Выбрать главу

Валерьян тем временем закончил с Цыганом, вышел из денника, отбросил в сторону скребницу и щетку и обнял Марину. Они поцеловались. Еще раз и еще.

— Соскучилась? — в промежутке между поцелуями спрашивал Валерьян.

— Ага, еще как! — отвечала Марина.

— А чего же ты в прошлый раз?

— Не зна-аю. — Она и в самом деле уже не помнила, как было в прошлый приезд. Главное, что сейчас он был тут, возле Марины, обнимал ее и был ей по-настоящему рад. Все было наконец хорошо и понятно, так же, как — не кощунственно ли сейчас вспоминать об этом?! — давным-давно с Игорем.

День сложился чудесно. Завтрак чудесный, дети были чудесные — никто не хныкал, ничего не просил, ничего за столом не опрокидывал. За завтраком Ольга пожаловалась, что вроде Ничка кашляла сегодня во сне. Денис сразу посерьезнел — ни дать ни взять настоящий доктор, — притащил фонендоскоп и отправился слушать. Марина потихоньку пошла за ним. Ей так хотелось повидать Ничку! Вот если бы сейчас Ольга дала ей подержать малышку! Теперь бы Марина не растерялась. Интересно, откуда в ней взялась такая тяга к младенцам?
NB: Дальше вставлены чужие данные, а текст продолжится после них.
(** The splitter against the contract, from any point of a line. *)
Lemma recv_bytes l cur s before :
  line s = (pieces cur).2 → pushed_lines s = before ++ full_pieces cur →
  let s' := foldl recv_byte s l in
  let '(ls, r) := split_lines cur l in
  fd s' = fd s ∧ registered s' = registered s ∧ line s' = (pieces r).2 ∧
  pushed_lines s' = before ++ (ls ≫= line_messages) ++ full_pieces r.
Proof.
  revert cur s before. induction l as [|b l IH]; intros cur s before Hline Hpush; cbn [foldl split_lines].
  { split_and!; done. }
  rewrite recv_byte_eq, Hline, Hpush.
  destruct (Ascii.eqb_spec b LF) as [->|Hb]; cbn [orb].
  - specialize (IH [] (mk_recv (fd s) (registered s) []
      ((before ++ full_pieces cur) ++ (cstr <$> filter nonempty [(pieces cur).2])))
      (before ++ line_messages cur)). cbv zeta in IH.
    destruct (split_lines [] l) as [ls r]. destruct IH as (H1 & H2 & H3 & H4).
    + done.
    + cbn [pushed_lines]. change (full_pieces []) with (@nil bytes).
      by rewrite line_messages_split, app_nil_r, !app_assoc.
    + split_and!; [done..|]. rewrite H4. cbn [mbind list_bind]. by rewrite <- !app_assoc.
  - destruct (pieces_snoc cur b) as [E1 E2].
    assert (full_pieces (cur ++ [b]) = full_pieces cur ++
      (if length (pieces cur).2 =? LINE_MAX then cstr <$> filter nonempty [(pieces cur).2] else []))
      as E3.
    { unfold full_pieces. rewrite E1, filter_app, fmap_app. by destruct (_ =? _). }
    destruct (length (pieces cur).2 =? LINE_MAX) eqn:El.
    + match goal with |- context [foldl recv_byte ?s' l] => apply (IH (cur ++ [b]) s' before) end;
        cbn [line pushed_lines]; [by rewrite E2|]. by rewrite E3, app_assoc.
    + match goal with |- context [foldl recv_byte ?s' l] => apply (IH (cur ++ [b]) s' before) end;
        cbn [line pushed_lines]; [by rewrite E2|]. by rewrite E3, app_nil_r.
Qed.

(** Data only, however it is cut into reads. *)
Lemma data_turns s (reads : list bytes) (next : Z) :
  registered s = true → Forall (λ d, d ≠ []) reads →
  foldl recv_turn s ((λ d, Readable (inl d) next) <$> reads) = foldl recv_byte s (concat reads).
Proof.
  intros Hreg Hne. revert s Hreg. induction Hne as [|d reads Hd _ IH]; intros s Hreg; [done|].
  cbn [fmap list_fmap foldl concat]. rewrite foldl_app. unfold recv_turn at 2. rewrite Hreg.
  destruct d as [|b d]; [done|]. cbn [negb]. apply IH.
  clear -Hreg. revert s Hreg. induction (b :: d) as [|x l IH]; intros s Hreg; [done|]. cbn [foldl].
  apply IH. rewrite recv_byte_eq. by destruct (_ || _).
Qed.

Lemma short_line_messages ls :
  Forall (λ l, length l ≤ LINE_MAX) ls → ls ≫= line_messages = cstr <$> filter nonempty ls.
Proof.
  induction 1 as [|l ls Hl _ IH]; [done|]. cbn [mbind list_bind]. rewrite IH, filter_cons.
  unfold line_messages at 1. rewrite pieces_short by exact Hl. cbn [fst snd app].
  rewrite filter_cons. by destruct (decide _).
Qed.

(** The splitter from its start. *)
Lemma reads_split (f : Z) (reads : list bytes) (next : Z) :
  Forall (λ d, d ≠ []) reads →
  let s := foldl recv_turn (recv_init f) ((λ d, Readable (inl d) next) <$> reads) in
  let '(ls, r) := split_lines [] (concat reads) in
  line s = (pieces r).2 ∧ pushed_lines s = (ls ≫= line_messages) ++ full_pieces r.
Proof.
  intros Hne s. unfold s. rewrite data_turns by done.
  pose proof (recv_bytes (concat reads) [] (recv_init f) []) as H. cbv zeta in H.
  destruct (split_lines [] (concat reads)) as [ls r].
  destruct H as (_ & _ & H1 & H2); [by rewrite pieces_nil|by unfold full_pieces; rewrite pieces_nil|].
  by split.
Qed.

(** A line at the start of a stream. *)
Lemma split_lines_line cur l rest :
  LF ∉ l → split_lines cur (l ++ LF :: rest)
    = ((cur ++ l) :: (split_lines [] rest).1, (split_lines [] rest).2).
Proof.
  revert cur. induction l as [|x l IH]; intros cur Hl; cbn [split_lines app].
  - rewrite Ascii.eqb_refl, app_nil_r. by destruct (split_lines [] rest).
  - apply not_elem_of_cons in Hl as [Hx Hl]. destruct (Ascii.eqb_spec x LF); [congruence|].
    rewrite IH by done. by rewrite <- app_assoc.
Qed.

(** ** Properties *)

(** C27: line splitting. However the pipe's data is cut into reads, the messages pushed are
    those of the stream's lines: every non-empty line of at most 4095 bytes once, whole and
    in order, an empty line never; of a longer line, blocks of 4095 bytes and the rest, the
    byte after each block being lost; the unfinished last line waits for more data. *)
Theorem recv_splits_lines (f : Z) (reads : list bytes) (next : Z) :
  Forall (λ d, d ≠ []) reads →
  let s := foldl recv_turn (recv_init f) ((λ d, Readable (inl d) next) <$> reads) in
  let '(ls, r) := split_lines [] (concat reads) in
  line s = (pieces r).2 ∧ pushed_lines s = (ls ≫= line_messages) ++ full_pieces r ∧
  (Forall (λ l, length l ≤ LINE_MAX) (ls ++ [r]) →
     line s = r ∧ pushed_lines s = cstr <$> filter nonempty ls).
Proof.
  intros Hne s. pose proof (reads_split f reads next Hne) as H. fold s in H.
  destruct (split_lines [] (concat reads)) as [ls r]. destruct H as [H1 H2].
  split; [done|]. split; [done|]. intros [Hls Hr]%Forall_app. apply Forall_cons in Hr as [Hr _].
  rewrite H1, H2. unfold full_pieces. rewrite (pieces_short r) by exact Hr. split; [done|].
  rewrite short_line_messages by done. cbn. by rewrite app_nil_r.
Qed.

Lemma recv_splits_lines_witness :
  pushed_lines (foldl recv_turn (recv_init 3) ((λ d, Readable (inl d) 4) <$>
    [lit "ab"; lit "c" ++ [LF; LF] ++ lit "d"; [LF]])) = [lit "abc"; lit "d"].
Proof.
  pose proof (recv_splits_lines 3 [lit "ab"; lit "c" ++ [LF; LF] ++ lit "d"; [LF]] 4) as H.
  cbv zeta in H. destruct (split_lines [] _) as [ls r] eqn:E.
  destruct H as (_ & _ & H); [by repeat constructor|].
  vm_compute in E. injection E as <- <-.
  destruct H as [_ H]; [by_evaluation|].
  etransitivity; [exact H|]. vm_compute. reflexivity.
Defined.

(** A line one byte too long. Of a line of 4096 bytes the first 4095 are delivered and the
    last one is not, in any message. *)
Theorem recv_loses_byte (f next : Z) (l : bytes) (b : ascii) :
  length l = LINE_MAX → LF ∉ l → b ≠ LF →
  pushed_lines (recv_turn (recv_init f) (Readable (inl (l ++ [b; LF])) next)) = [cstr l].
Proof.
  intros Hl Hn Hb. pose proof LINE_MAX_pos as Hpos.
  pose proof (reads_split f [l ++ [b; LF]] next) as H. cbv zeta in H.
  assert (split_lines [] (l ++ [b; LF]) = ([l ++ [b]], [])) as Es.
  { change [b; LF] with ([b] ++ [LF]). rewrite app_assoc, split_lines_line; [done|].
    rewrite not_elem_of_app, list_elem_of_singleton. auto. }
  cbn [concat] in H. rewrite app_nil_r, Es in H. destruct H as [_ H].
  - repeat constructor. by destruct l.
  - cbn [fmap list_fmap foldl] in H. rewrite H. cbn [app mbind list_bind].
    unfold line_messages. rewrite pieces_long by (rewrite length_app; simpl; lia).
    rewrite drop_ge by (rewrite length_app; simpl; lia).
    rewrite take_app_le, take_ge by lia. change (pieces []) with (@nil bytes, @nil ascii).
    change (full_pieces []) with (@nil bytes). cbn [fst snd app]. rewrite !filter_cons.
    unfold nonempty. rewrite (proj2 (Nat.ltb_lt _ _)) by lia. done.
Qed.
Вслед за Денисом и Ольгой Марина поднялась на второй этаж, миновала почти весь коридор с его бесчисленными вечно запертыми дверями и наконец оказалась перед самой последней дверью с правой стороны. Эта дверь была не заперта. Ольга просто толкнула ее и вошла.

Комната была похожа на комнаты в студенческих общежитиях. Одна из стен была почти сплошь залеплена фотографиями, среди которых Марина с трудом узнала четверку «Битлз» и Высоцкого. Но больше никого она узнать не смогла, хотя фотографий было очень много — два, не то три десятка. Кроме фотографий, по стенам были развешаны плакатики и таблички, над кроватью прикреплен лист ватмана, на котором большими красными буквами было начертано: «Дадим вселенскому пинку достойный отпор!», а на тумбочке стояла пластмассовая табличка: «Перерыв на обед с 15 до 16». Справа от двери на крюке висела гитара.
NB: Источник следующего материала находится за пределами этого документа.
(** Opening the log: a file that is there, or a new one with a larger number. *)
Lemma fopen_files es l :
  files_ok es l → wp (fopen_log0 true) l (λ r l', files_ok es l' ∧ fp l' = fp l ∧ g_logf l' = g_logf l
    ∧ ∃ i, r = Some i ∧ names l' !! 0 = Some i).
Proof.
  intros Hf. pose proof (files_wf _ _ Hf) as Hwf.
  assert (wp (fopen_log0 true) l (λ _ l', (∀ i, default [] (data l' !! i) = default [] (data l !! i))
    ∧ ∀ i j, names l' !! 0 = Some j → i ∈ inodes Coord es → i ≤ j)) as H.
  { unfold wp, fopen_log0. destruct (names l !! 0) as [j|] eqn:E.
    - split; [done|]. intros i j' Hj. by apply (files_coord _ _ Hf).
    - pose proof (next_inode_fresh (data l)) as Hfr. set (k := next_inode (data l)) in *. cbn. split.
      + intros i. destruct (decide (k = i)) as [<-|]; [by rewrite lookup_insert_eq, Hfr|].
        by rewrite lookup_insert_ne.
      + intros i j. rewrite lookup_insert_eq. intros [= <-] Hi.
        apply list_elem_of_omap in Hi as (e & He & Hi). apply Nat.lt_le_incl, next_inode_new.
        pose proof (files_alloc _ _ Hf e He) as Ha. destruct e as [[[|] i'] t]; [by injection Hi as <-|done]. }
  eapply wp_mono; [exact (wp_and _ _ _ _ (fopen_spec l Hwf) H)|].
  intros r l' [(H1 & H2 & H3 & H4 & _ & _ & _ & i & -> & Hi & _) [H5 H6]].
  split; [|by eauto]. split; [done|..].
  - intros j. rewrite H5. apply Hf.
  - intros e He. apply H4. by apply (files_alloc _ _ Hf).
  - intros j i'. apply H6.
  - intros j Hj. rewrite H3. by apply (files_worker _ _ Hf).
  - apply Hf.
Qed.

Lemma files_set_fp es l f :
  files_ok es l → (∀ i, f = Some i → names l !! 0 = Some i) → files_ok es (set_fp f l).
Proof. intros [] H. split; try done. by apply wf_set_fp. Qed.

Lemma ensure_open_files ok es l :
  files_ok es l → wp (ensure_open ok) l (λ _ l', files_ok es l' ∧ (is_Some (fp l') ∨ ok = false)
    ∧ g_logf l' = g_logf l).
Proof.
  intros Hf. unfold ensure_open. do 2 wp_step. destruct (fp l) as [i|] eqn:E; wp_step; [rewrite E; by auto|].
  destruct ok.
  - eapply wp_mono; [by apply fopen_files|]. intros r l' (Hf' & _ & Hg & i & -> & Hi). wp_step.
    split; [|split; [left; by eexists|done]]. apply files_set_fp; [done|]. by intros j [= <-].
  - unfold wp at 1. cbn. split; [by apply files_set_fp|by auto].
Qed.

Lemma ensure_log_open_files ok es l :
  files_ok es l → wp (ensure_log_open ok) l (λ _ l', files_ok es l' ∧ (is_Some (g_logf l') ∨ ok = false)
    ∧ fp l' = fp l).
Proof.
  intros Hf. unfold ensure_log_open. do 2 wp_step.
  destruct (g_logf l) as [i|] eqn:E; wp_step; [rewrite E; by auto|]. destruct ok.
  - eapply wp_mono; [by apply fopen_files|]. intros r l' (Hf' & Hfp & Hg & i & -> & Hi). wp_step.
    split; [|split; [left; by eexists|done]]. destruct Hf' as [[] Hd Ha Hc Hw Hs]. split; try done.
    + split; try done. intros j [= <-]. eauto.
    + intros j Hj%Hw. congruence.
  - unfold wp at 1. cbn. assert (set_g_logf None l = l) as -> by (destruct l; cbn in *; by subst).
    auto.
Qed.

Lemma rename_files es l a b :
  files_ok es l → fp l = None → a ≠ b → b ≠ 0 →
  wp (rename a b) l (λ _ l', files_ok es l' ∧ fp l' = None ∧ g_logf l' = g_logf l).
Proof.
  intros Hf Hfp Hab Hb. eapply wp_mono; [apply rename_spec; try done; by apply Hf|].
  intros [] l' (Hwf & Hfp' & Hg & Hd & Ha & _ & Hn). split; [|done]. split; [done|..].
  - intros i. rewrite Hd. apply Hf.
  - intros e. rewrite Hd. apply Hf.
  - intros j i. destruct (decide (a = 0)) as [->|]; [by rewrite Ha|]. rewrite Hn by done. apply Hf.
  - intros i. rewrite Hg. apply Hf.
  - apply Hf.
Qed.

Lemma texts_in_snoc i es w j t :
  concat (texts_in i (es ++ [(w, j, t)])) = concat (texts_in i es) ++ (if decide (j = i) then t else []).
Proof.
  unfold texts_in. rewrite omap_app, concat_app. cbn. case_decide; cbn; by rewrite ?app_nil_r.
Qed.

Lemma inodes_snoc w es v j t :
  inodes w (es ++ [(v, j, t)]) = inodes w es ++ match w, v with Coord, Coord | Worker, Worker => [j] | _, _ => [] end.
Proof. unfold inodes. rewrite omap_app. by destruct w, v. Qed.

Lemma printed_snoc w es v j t :
  printed w (es ++ [(v, j, t)]) = printed w es ++ match w, v with Coord, Coord | Worker, Worker => [t] | _, _ => [] end.
Proof. unfold printed. rewrite omap_app. by destruct w, v. Qed.

Lemma append_files es l w i t :
  files_ok es l → match w with Coord => fp l | Worker => g_logf l end = Some i →
  wp (append (Some i) t) l (λ _ l', files_ok (es ++ [(w, i, t)]) l' ∧ fp l' = fp l ∧ g_logf l' = g_logf l).
Proof.
  intros Hf Hi. pose proof (files_wf _ _ Hf) as Hwf.
  assert (is_Some (data l !! i)) as Ha.
  { destruct w; [eapply wf_alloc, wf_fp|eapply wf_g]; done. }
  pose proof (append_spec l i t Hwf Ha) as H.
  assert (wp (append (Some i) t) l (λ _ l', data l' = <[i := default [] (data l !! i) ++ t]> (data l))) as Hd
    by (unfold append; do 3 wp_step; done).
  eapply wp_mono; [exact (wp_and _ _ _ _ H Hd)|]. clear H Hd.
  intros [] l' [(Hwf' & Hfp & Hg & Hn & Hk & _) Hd]. split; [|done]. split; [done|..].
  - intros j. rewrite texts_in_snoc, Hd. case_decide as Hij; subst.
    + rewrite lookup_insert_eq. cbn. by rewrite (files_data _ _ Hf).
    + rewrite lookup_insert_ne, app_nil_r by done. apply Hf.
  - intros e [He|He%list_elem_of_singleton]%elem_of_app; [by apply Hk, (files_alloc _ _ Hf)|].
    subst e. by apply Hk.
  - intros j k. rewrite Hn, inodes_snoc. intros Hj [Hk'|Hk']%elem_of_app; [by apply (files_coord _ _ Hf)|].
    destruct w; [|by apply not_elem_of_nil in Hk']. apply list_elem_of_singleton in Hk' as ->.
    apply (wf_fp _ Hwf) in Hi. assert (i = j) as -> by congruence. done.
  - intros k. rewrite Hg, inodes_snoc. intros [Hk'|Hk']%elem_of_app; [by apply (files_worker _ _ Hf)|].
    destruct w; [by apply not_elem_of_nil in Hk'|]. by apply list_elem_of_singleton in Hk' as ->.
  - rewrite inodes_snoc. apply StronglySorted_app_2; [|apply Hf|destruct w; by repeat constructor].
    intros x y Hx Hy. destruct w; [|by apply not_elem_of_nil in Hy]. apply list_elem_of_singleton in Hy as ->.
    apply (wf_fp _ Hwf) in Hi. by apply (files_coord _ _ Hf _ _ Hi).
Qed.

(** Turns that are needed, and a writer with nothing to do. *)
Definition turns_left (s : shared) : nat :=
  match coord s with
  | CIdle => 0 | CPrint _ => 5 | CSize => 4 | CRename1 => 3 | CRename2 => 2 | CReopen => 1
  end + 6 * length (lines s)
  + (match worker s with WIdle => 0 | WPrint _ => 1 end + 2 * length (results s)).
Definition idle (w : writer) (s : shared) : Prop :=
  match w with Coord => coord s = CIdle ∧ lines s = [] | Worker => worker s = WIdle ∧ results s = [] end.

Section keep.
Context (MAXB : nat) (ls : list bytes) (rs : list (bytes * bytes * Z)).

Lemma print_spec w f t es s :
  files_ok es (lg s) → match w with Coord => fp (lg s) | Worker => g_logf (lg s) end = Some f →
  wp (print w (Some f) t) s (λ e s', e = Some (w, f, t) ∧ files_ok (es ++ [(w, f, t)]) (lg s')
    ∧ fp (lg s') = fp (lg s) ∧ g_logf (lg s') = g_logf (lg s)
    ∧ coord s' = coord s ∧ worker s' = worker s ∧ lines s' = lines s ∧ results s' = results s).
Proof.
  intros Hf Hw. unfold print. wp_step. apply wp_on_files. eapply wp_mono; [by apply append_files|].
  intros [] l (Hf' & H1 & H2). do 3 wp_step. by split_and!.
Qed.

(** The coordinator is about to print to a NULL stream. *)
Definition doomed (s : shared) : Prop := (∃ t, coord s = CPrint t) ∧ fp (lg s) = None.

Lemma stream_ok_more past t s : stream_ok past s → stream_ok (past ++ [t]) s.
Proof.
  unfold stream_ok. intros [Hc Hw]. split.
  - destruct (coord s); try done. destruct Hc; [by left|right; apply elem_of_app; by left].
  - destruct (worker s); try done. destruct Hw; [by left|right; apply elem_of_app; by left].
Qed.

Ltac all_kept := rewrite ?app_nil_r; cbn; split; [|lia]; split; cbn; try done.

Lemma log_coord_step_keeps ok past es s :
  accounted ls rs past es s → ¬ doomed s →
  wp (log_coord_step MAXB ok) s (λ e s', accounted ls rs (past ++ [(Coord, ok)]) (es ++ option_list e) s'
    ∧ (turns_left s' < turns_left s ∨ s' = s ∧ idle Coord s)).
Proof.
  intros [Hf Hst Hl Hr Ha] Hnd. pose proof (stream_ok_more past (Coord, ok) s Hst) as [Hc Hw].
  assert ((Worker, false) ∉ past ++ [(Coord, ok)] → (Worker, false) ∉ past) as Hp by set_solver.
  unfold log_coord_step, turns_left, lines_left, results_left in *.
  do 2 wp_step. destruct (coord s) as [|t| | | |] eqn:Ec.
  - do 2 wp_step. destruct (lines s) as [|t ts] eqn:El; wp_step.
    { rewrite app_nil_r. split; [|right; by repeat split]. split; unfold lines_left; rewrite ?Ec, ?El; auto.
      unfold stream_ok. rewrite Ec. by split. }
    apply wp_on_files. eapply wp_mono; [by apply (ensure_open_files ok)|]. intros [] l (Hf' & Ho & Hg).
    do 5 wp_step. all_kept; [|by auto]. split; cbn.
    + destruct Ho as [?| ->]; [by left|right]. set_solver.
    + by rewrite Hg.
  - do 3 wp_step. destruct (fp (lg s)) as [f|] eqn:Ef; [|by destruct Hnd; split; [eauto|]].
    eapply wp_mono; [by apply (print_spec Coord f t es)|].
    intros e s1 (-> & Hf' & E1 & E2 & E3 & E4 & E5 & E6). do 3 wp_step. cbn.
    rewrite E4, E5, E6. split; [|lia].
    split; unfold lines_left, results_left, stream_ok; cbn;
      rewrite ?E1, ?E2, ?E4, ?E5, ?E6, ?printed_snoc, ?app_nil_r, <- ?app_assoc; auto.
  - do 2 wp_step. destruct (_ <? _).
    + wp_step. apply wp_on_files. do 4 wp_step. all_kept; [by apply files_set_fp|by auto].
    + do 3 wp_step. all_kept. by auto.
  - wp_step. apply wp_on_files. eapply wp_mono; [by apply rename_files|]. intros [] l (Hf' & E1 & E2).
    do 3 wp_step. all_kept; [|by auto]. unfold stream_ok. cbn. by rewrite E2.
  - wp_step. apply wp_on_files. eapply wp_mono; [by apply rename_files|]. intros [] l (Hf' & E1 & E2).
    do 3 wp_step. all_kept; [|by auto]. unfold stream_ok. cbn. by rewrite E2.
  - wp_step. apply wp_on_files. eapply wp_mono; [by apply (ensure_open_files ok)|]. intros [] l (Hf' & E1 & E2).
    do 3 wp_step. all_kept; [|by auto]. unfold stream_ok. cbn. by rewrite E2.
Qed.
Ника спала в стоящей на письменном столе плетеной корзинке. Стол вокруг корзинки был завален детскими вещами: пеленками, распашонками, ползунками. В углу стола, на ворохе пестрых детских тряпочек, спала крыса. Пространство под столом заполнено было пачками с памперсами. В углу у окна стояла этажерка с книгами. Из-под занавески на стене виднелись платья и юбки. Взрослая и детская одежда в беспорядке валялась всюду: на полу, на кровати, на двух стульях. На торчащих кое-где из стен гвоздиках болтались фенечки — бисерные, вязаные, деревянные. На плетеном коврике под кроватью стояли теплые мягкие тапочки, хотя Ольга ходила босиком.

— Ну вот. — Ольга быстро набросила на неубранную кровать пестрое лоскутное покрывало. — Извиняюсь за беспорядок, — сказала она, обращаясь главным образом к Марине, всем своим видом показывая, что вообще-то Марину сюда никто не звал, но раз она сама пришла, а ей что-то не нравится, пусть пеняет на себя.

— Что там у тебя? — нетерпеливо сказал Денис.

Ольга осторожно вынула из корзинки Ничку и начала ее раздевать, точнее, разворачивать на ней бесчисленные пеленки.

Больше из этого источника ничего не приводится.